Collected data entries

Lemma remote_status_Ok w clients i ep w' :
  (forall j, (i <= j)%nat -> fst (clock i) <= fst (clock j)) ->
  expired_only w i w' ->
  exists w'' v, remote_status status_of clock clients i ep w' = (w'', Ok v) /\
    expired_only w (S i) w'' /\ entry_ok w clients i ep v.
Proof.
  intros Hmono (Hf & Hc & Hlog & Hok & Hexp). unfold remote_status.
  destruct (clock i) as [now1 now2] eqn:Ec. rewrite !st_bind_gets.
  pose proof (step_refines (IsInList now1 (r_name ep)) (m_activate w') Hok) as (A1 & A2 & A3).
  pose proof (Hexp i (le_n i)) as Ei. rewrite Ec in Ei. cbn [fst] in Ei.
  cbn [step spec_step] in A1, A2, A3.
  destruct (is_in_list now1 (r_name ep) 0 (m_activate w')) as [[found timeout] l].
  cbn [fst snd] in A1, A2, A3. rewrite Ei in A1, A2. rewrite st_bind_modify.
  match goal with |- context [assign undefined ?ms] =>
    destruct (assign_Ok (undefined : J) ms) as (v & -> & _ & _ & Fv);
      [auto with uniproxy|apply remote_members_simple|] end.
  eexists _, v. split; [done|]. split.
  - split_and!; try done. intros j Hj. cbn [set_activate m_activate]. rewrite A2.
    apply expire_expire. apply (Hmono j). lia.
  - apply remote_members_found in Fv as (F1 & F2 & F3 & F4 & F5). split; try done.
    + unfold certificate_available in *. by rewrite <- Hc.
    + rewrite Ec. cbn [fst snd]. injection A1 as A1. rewrite <- A1. by destruct found.
Qed.

End host_status.


Section client_status.
Context `{JsonLaws J}.
Context (io : client_io) (clock : nat -> Z * Z) (w : world) (c : BaseClient).
Implicit Types (o v : J).

Lemma hostnames_loop_Ok index hostnames o l :
  type o = is_object -> elements o (lit "local_hostname") l ->
  exists o', hostnames_loop index hostnames o = Ok o' /\ type o' = is_object /\
    forall k, simple k -> k <> lit "local_hostname" -> find o' k = find o k.
Proof.
  revert index o l. induction hostnames as [|sz hostnames IH]; intros index o l Ho Hl;
    cbn [hostnames_loop]; [by exists o|].
  case_bool_decide.
  - cbn [mret out_ret]. rewrite bind_Ok. by apply (IH _ _ l).
  - destruct (set_element_Ok o (lit "local_hostname") l index (of_string sz))
      as (o1 & -> & T1 & F1 & R1); [by left|auto with uniproxy|done|]. rewrite bind_Ok.
    destruct (IH (S index) o1 _ T1 (or_introl F1)) as (o2 & -> & T2 & R2).
    exists o2. split; [done|]. split; [done|]. intros k Hk Hne. by rewrite R2, R1.
Qed.
(** ** The other handlers *)

(** Opening a stream that is open fails and leaves it as it is. *)
Definition open_log (file : list ascii) (stream : option (list ascii)) : option (list ascii) :=
  match stream with
  | Some f => Some f
  | None => if writable file then Some file else None
  end.

Definition log_file (param : list ascii) : st app unit :=
  modify (fun a =>
    let all := string_eqb param (lit "true") in
    let path := m_log_path (a_global a) in
    if all then set_logs all (open_log (path ++ lit "in_data.log") (a_in_log a))
                  (open_log (path ++ lit "out_data.log") (a_out_log a)) a
    else set_logs all None None a).

(** [logger_get]: the lines of the session's browser. *)
Definition logger_get (cookie : option (list ascii)) (rand now : Z) : st app unit :=
  i ← on_sessions (get_session_data cookie rand now);
  lines ← (fun a =>
    match a_sessions a !! i with
    | Some s =>
        let '(lines, read_index) :=
          ProxyLog.logger_get (log_of (logged (a_world a))) (m_logger_read_index s) in
        (set_sessions (<[i := set_read_index read_index s]> (a_sessions a)) a, Ok lines)
    | None => (a, UB)
    end);
  respond (concat (map (fun line => line ++ [chr 10]) lines)).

→ **Task directions**: Only the lines above starting at the one containing "(a_out_log a)) a" and ending at the one containing "ProxyLog.logger_get (log_of (logged", both included, are to be returned, exactly as they read.

→ **Result of the exercise**:
                  (open_log (path ++ lit "out_data.log") (a_out_log a)) a
    else set_logs all None None a).

(** [logger_get]: the lines of the session's browser. *)
Definition logger_get (cookie : option (list ascii)) (rand now : Z) : st app unit :=
  i ← on_sessions (get_session_data cookie rand now);
  lines ← (fun a =>
    match a_sessions a !! i with
    | Some s =>
        let '(lines, read_index) :=
          ProxyLog.logger_get (log_of (logged (a_world a))) (m_logger_read_index s) in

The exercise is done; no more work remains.